Monday, June 1, 2015

Lampir Meho

Mythological world of Bosnia and Herzegovina

Lampirin Bosnia vampires are called lampir, lapir, lampijer, vukodlak or vukozlačina. It was believed that if a cat crosses over a deceased man that he will become a lampir. Of course the effect would be cancelled out if the cat returns the same way it came. Because people were afraid that this would happen they would place a knife on dead man's chest or they would spike a knife next to his head. There was also a custom where people would place a bowl of wheat or only three grains of wheat where the dead person was lying before he was buried, after the burial the wheat was given to a pauper. There were a lot of lampiers but the most famous ones were Lampir Meho from Glamoč, Pajo Tomić and a certain Korkut from Nevesinje.
 Bosnian witches were able to call forth the deadly power of the vukodlak by going to a graveyard and repeating the formula: "Adali Ada to protect me" and then they would sit next to a grave keeping their eyes closed, and they would grab a handful of dirt and they would take it home. They would hold on to that dirt until one of their enemies would die and they would plant the dirt under the threshold of his house while the deceased is carried out of it. They did this because they wanted someone else dead from that household.

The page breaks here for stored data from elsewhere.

(** Rebinding the data a group's candles already carry changes nothing. *)
Lemma join_update_same nodes : forall data,
  (List.length data <= List.length nodes)%nat ->
  map c_datum (firstn (List.length data) nodes) = data ->
  join_update nodes data = firstn (List.length data) nodes.
Proof.
  unfold join_update.
  induction nodes as [|n nodes IH]; intros [|d data] Hl Hd; simpl in *;
    try reflexivity; try lia.
  injection Hd as Hn Hd. rewrite IH by (trivial; lia).
  destruct n; simpl in *. now subst.
Qed.

Lemma join_update_colours nodes : forall data,
  map (fun c => (c_fill c, c_stroke c)) (join_update nodes data)
    = map (fun c => (c_fill c, c_stroke c))
          (firstn (Nat.min (List.length nodes) (List.length data)) nodes).
Proof.
  unfold join_update.
  induction nodes as [|n nodes IH]; intros [|d data]; simpl; try reflexivity.
  now rewrite IH.
Qed.

Lemma join_update_shapes nodes : forall data,
  map (fun c => (c_highLow c, c_bar c)) (join_update nodes data)
    = map (fun c => (c_highLow c, c_bar c))
          (firstn (Nat.min (List.length nodes) (List.length data)) nodes).
Proof.
  unfold join_update.
  induction nodes as [|n nodes IH]; intros [|d data]; simpl; try reflexivity.
  now rewrite IH.
Qed.

(** The layout of a group after [renderGroup]. *)
Lemma renderGroup_layout st g st' g' :
  xScale st <> None -> yScale st <> None -> colorScale st <> None ->
  renderGroup st g = Ok (st', g') ->
  exists d,
    g_datum g = Some d /\ g_datum g' = Some d /\
    g_id g' = Some (key d) /\
    g_classes g' = classed_add (classed st) (g_classes g) /\
    List.length (g_candles g')
      = Nat.max (List.length (g_candles g)) (List.length (values d)) /\
    map c_datum (firstn (List.length (values d)) (g_candles g')) = values d /\
    skipn (List.length (values d)) (g_candles g')
      = skipn (List.length (values d)) (g_candles g) /\
    Forall (fun c => c_highLow c <> None /\ c_bar c <> None)
           (firstn (List.length (values d)) (g_candles g')) /\
    map (fun c => (c_fill c, c_stroke c))
        (firstn (List.length (g_candles g)) (g_candles g'))
      = map (fun c => (c_fill c, c_stroke c)) (g_candles g).
Proof.
  intros Hx Hy Hc Hr.
  destruct (g_datum g) as [d|] eqn:Hd;
    [|unfold renderGroup in Hr; rewrite Hd in Hr; discriminate].
  destruct (xScale st) as [xs|] eqn:Ex; [|now elim Hx].
  destruct (yScale st) as [ys|] eqn:Ey; [|now elim Hy].
  destruct (colorScale st) as [cs|] eqn:Ec; [|now elim Hc].
  rewrite (renderGroup_full st g d xs ys cs Hd Ex Ey Ec) in Hr.
  injection Hr as _ <-. exists d. cbn [g_datum g_id g_classes g_candles].
  do 4 (split; [reflexivity|]).
  set (old := g_candles g). set (vals := values d).
  set (U := join_update old vals).
  set (N := map (fun dc => appendCandle (fst dc) (snd dc, snd dc))
                (combine (join_enter old vals)
                         (fst (attr_color cs (join_enter old vals))))).
  set (A := map (shapes xs ys (candleWidth st)) (U ++ N)).
  assert (HU : List.length U = Nat.min (List.length old) (List.length vals))
    by apply join_update_length.
  assert (HE : List.length (join_enter old vals)
               = (List.length vals - List.length old)%nat)
    by (unfold join_enter; apply length_skipn).
  assert (HN : List.length N = (List.length vals - List.length old)%nat).
  { unfold N. rewrite length_map, length_combine, attr_color_length. lia. }
  assert (HA : List.length A = List.length vals).
  { unfold A. rewrite length_map, length_app. lia. }
  assert (HX : List.length (join_exit old vals)
               = (List.length old - List.length vals)%nat)
    by (unfold join_exit; apply length_skipn).
  assert (HND : map c_datum N = join_enter old vals).
  { unfold N. rewrite map_map. cbn [c_datum appendCandle].
    apply combine_fst. now rewrite attr_color_length. }
  split; [rewrite length_app; lia|].
  assert (HF : firstn (List.length vals) (A ++ join_exit old vals) = A).
  { rewrite firstn_app, HA, Nat.sub_diag, firstn_O, app_nil_r.
    rewrite <- HA. apply firstn_all. }
  rewrite !HF.
  split.
  { unfold A. rewrite map_map.
    rewrite (map_ext _ c_datum) by (intros; apply shapes_datum).
    rewrite map_app, HND. unfold U. rewrite join_update_datum.
    unfold join_enter.
    destruct (Nat.le_gt_cases (List.length vals) (List.length old)).
    - rewrite Nat.min_r by lia. rewrite firstn_all.
      rewrite skipn_all2 by lia. apply app_nil_r.
    - rewrite Nat.min_l by lia. apply firstn_skipn. }
  split.
  { rewrite skipn_app, HA, Nat.sub_diag.
    rewrite (skipn_all2 A) by lia. reflexivity. }
  split.
  { unfold A. apply Forall_map. apply Forall_forall. intros c _.
    apply shapes_present. }
  destruct (Nat.le_gt_cases (List.length vals) (List.length old)) as [Hle|Hgt].
  - assert (HN0 : N = []) by (apply length_zero_iff_nil; lia).
    rewrite firstn_all2 by (rewrite length_app; lia).
    unfold A. rewrite HN0, app_nil_r, map_app, map_map.
    rewrite (map_ext _ (fun c => (c_fill c, c_stroke c))) by reflexivity.
    unfold U. rewrite join_update_colours, Nat.min_r by lia.
    unfold join_exit. rewrite <- map_app. now rewrite firstn_skipn.
  - rewrite firstn_app, HA.
    replace (List.length old - List.length vals)%nat with 0%nat by lia.
    rewrite firstn_O, app_nil_r. unfold A.
    rewrite map_app. rewrite firstn_app, length_map, HU, Nat.min_l by lia.
    rewrite Nat.sub_diag, firstn_O, app_nil_r.
    rewrite firstn_all2 by (rewrite length_map; lia).
    rewrite map_map.
    rewrite (map_ext _ (fun c => (c_fill c, c_stroke c))) by reflexivity.
    unfold U. rewrite join_update_colours, Nat.min_l by lia.
    now rewrite firstn_all.
Qed.
Lemma loopCondition_true (f : Frame) :
  loopCondition f = true ->
  JS.gt (remainingDebt f) JS.cent = true
  /\ (winnerIndex f < List.length (winners (shared f)))%nat.
Proof.
  unfold loopCondition. rewrite andb_true_iff, Nat.ltb_lt. tauto.
Qed.

(** With fuel for every winner that is left, [whileLoop] runs the loop to
    its end. *)
Lemma whileLoop_runs (loser : Balance) (fuel : nat) (f : Frame) :
  (List.length (winners (shared f)) - winnerIndex f <= fuel)%nat ->
  loopRun loser f (whileLoop fuel loser f).
Proof.
  revert f. induction fuel as [|fuel IH]; intros f Hfuel; simpl.
  - apply run_exit. unfold loopCondition.
    apply andb_false_iff. right. apply Nat.ltb_ge. lia.
  - destruct (loopCondition f) eqn:Ec; [|now apply run_exit].
    destruct (loopCondition_true f Ec) as [_ Hlt].
    destruct (nth_error (winners (shared f)) (winnerIndex f)) as [winner|] eqn:En.
    + eapply run_step; [exact Ec | exact En |].
      apply IH. rewrite loopBody_length, loopBody_winnerIndex. lia.
    + apply nth_error_None in En. lia.
Qed.

(** What a run of the loop for [loser] does: it pays amounts [xs], each
    strictly positive before rounding, to winners of the array; it reads
    the winners at consecutive indices; the winners keep their places and
    names; and it ends where the loop condition fails. *)
Lemma loopRun_spec (loser : Balance) (f f' : Frame) :
  loopRun loser f f' ->
  exists xs,
    paid (shared f') = paid (shared f) ++ map (transfer loser) xs
    /\ consulted (shared f')
       = consulted (shared f) ++ seq (winnerIndex f) (winnerIndex f' - winnerIndex f)
    /\ (winnerIndex f <= winnerIndex f')%nat
    /\ map b_name (winners (shared f')) = map b_name (winners (shared f))
    /\ Forall (fun wx => JS.gt (snd wx) JS.zero = true
                         /\ In (fst wx) (map b_name (winners (shared f)))) xs
    /\ remainingDebt f' = debtAfter (remainingDebt f) xs
    /\ loopCondition f' = false.
Proof.
  induction 1 as [f Hc | f winner f' Hc Hn Hrun IH].
  - exists []. simpl. rewrite app_nil_r, Nat.sub_diag. simpl. rewrite app_nil_r.
    repeat split; auto.
  - destruct IH as (xs & Hp & Hs & Hi & Hw & Hx & Hr & Hc').
    assert (Hin : In (b_name winner) (map b_name (winners (shared f)))).
    { apply in_map. eapply nth_error_In; eassumption. }
    rewrite loopBody_winnerIndex in Hs, Hi.
    assert (Hseq : seq (winnerIndex f) (winnerIndex f' - winnerIndex f)
                   = winnerIndex f :: seq (S (winnerIndex f)) (winnerIndex f' - S (winnerIndex f))).
    { replace (winnerIndex f' - winnerIndex f)%nat
        with (S (winnerIndex f' - S (winnerIndex f))) by lia. reflexivity. }
    unfold loopBody in Hp, Hs, Hw, Hx, Hr.
    destruct (JS.gt (JS.Math_min (remainingDebt f) (balance winner)) JS.zero) eqn:Eg;
      simpl in Hp, Hs, Hw, Hx, Hr.
    + exists ((b_name winner, JS.Math_min (remainingDebt f) (balance winner)) :: xs).
      rewrite (map_set b_name _ _
                 {| b_name := b_name winner;
                    balance := JS.sub (balance winner)
                                 (JS.Math_min (remainingDebt f) (balance winner)) |}
                 winner Hn eq_refl) in Hw, Hx.
      split; [rewrite Hp, <- app_assoc; reflexivity|].
      split; [rewrite Hs, Hseq, <- app_assoc; reflexivity|].
      split; [lia|]. split; [exact Hw|].
      split; [constructor; [split; assumption | exact Hx]|].
      split; [exact Hr | exact Hc'].
    + exists xs.
      split; [exact Hp|].
      split; [rewrite Hs, Hseq, <- app_assoc; reflexivity|].
      split; [lia|]. split; [exact Hw|].
      split; [exact Hx|]. split; [exact Hr | exact Hc'].
Qed.

Lemma loopRun_index_le (loser : Balance) (f f' : Frame) :
  loopRun loser f f' ->
  (winnerIndex f <= List.length (winners (shared f)))%nat ->
  (winnerIndex f' <= List.length (winners (shared f)))%nat.
Proof.
  induction 1 as [f Hc | f winner f' Hc Hn Hrun IH]; intros Hle; [exact Hle|].
  rewrite loopBody_length, loopBody_winnerIndex in IH.
  apply IH. apply loopCondition_true in Hc. lia.
Qed.

(** The callback of [forEach], for any state of the shared arrays. *)
Lemma settleLoser_spec (st : Settlement) (loser : Balance) :
  exists xs k,
    paid (forEachStep st loser) = paid st ++ map (transfer loser) xs
    /\ consulted (forEachStep st loser) = consulted st ++ seq 0 k
    /\ map b_name (winners (forEachStep st loser)) = map b_name (winners st)
    /\ runOK (map b_name (winners st)) (loser, (xs, k)).
Proof.
  unfold forEachStep, settleLoser.
  set (f0 := {| remainingDebt := JS.Math_abs (balance loser);
                winnerIndex := 0; shared := st |}).
  assert (Hrun : loopRun loser f0 (whileLoop (List.length (winners st)) loser f0))
    by (apply whileLoop_runs; simpl; lia).
  set (f := whileLoop (List.length (winners st)) loser f0) in *.
  destruct (loopRun_spec loser f0 f Hrun) as (xs & Hp & Hs & Hi & Hw & Hx & Hr & Hc).
  pose proof (loopRun_index_le loser f0 f Hrun) as Hle.
  simpl in Hp, Hs, Hi, Hw, Hx, Hr, Hle. rewrite Nat.sub_0_r in Hs.
  exists xs, (winnerIndex f).
  split; [exact Hp|]. split; [exact Hs|]. split; [exact Hw|].
  unfold runOK. rewrite length_map.
  split; [exact Hx|]. split; [apply Hle; lia|].
  unfold loopCondition in Hc. apply andb_false_iff in Hc.
  destruct Hc as [Hc|Hc]; [left; now rewrite <- Hr|right].
  apply Nat.ltb_ge in Hc.
  assert (List.length (winners (shared f)) = List.length (winners st))
    by (rewrite <- (length_map b_name), Hw; apply length_map).
  specialize (Hle (Nat.le_0_l _)). lia.
Qed.

(** [losers.forEach] over any list of debtors, from any state. *)
Lemma forEach_runs (ls : list Balance) (st : Settlement) :
  exists runs : list Run,
    List.length runs = List.length ls
    /\ paid (fold_left forEachStep ls st)
       = paid st ++ flat_map runTransfers (combine ls runs)
    /\ consulted (fold_left forEachStep ls st)
       = consulted st ++ flat_map (fun r : Run => seq 0 (snd r)) runs
    /\ map b_name (winners (fold_left forEachStep ls st)) = map b_name (winners st)
    /\ Forall (runOK (map b_name (winners st))) (combine ls runs).
Proof.
  revert st. induction ls as [|loser ls IH]; intros st; simpl.
  - exists []. simpl. rewrite !app_nil_r. repeat split; constructor.
  - destruct (settleLoser_spec st loser) as (xs & k & Hp & Hs & Hw & Hok).
    destruct (IH (forEachStep st loser)) as (runs & Hlen & Hp' & Hs' & Hw' & Hok').
    exists ((xs, k) :: runs). simpl.
    split; [now rewrite Hlen|].
    split; [rewrite Hp', Hp, <- app_assoc; reflexivity|].
    split; [rewrite Hs', Hs, <- app_assoc; reflexivity|].
    split; [now rewrite Hw', Hw|].
    constructor; [exact Hok | now rewrite <- Hw].
Qed.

Bosnia-Hercegovina, like its Ottoman, Habsburg, and Yugoslav predecessors, is a multinational state. Today, most citizens identify themselves as one of three groups: Bosniaks (Illyrians)(48 percent), Bosnian Croats (Slavic, 14 percent), or Bosnian Serbs (Slavic, 37 percent). In addition to Slavs, smaller groups Bosnian living in the region for centuries include Albanians (Illyrians), Germans, Roma (Gypsies), Jews, Romanians, Turks, and Hungarians. Capital: Sarajevo; Population: 4,007,608.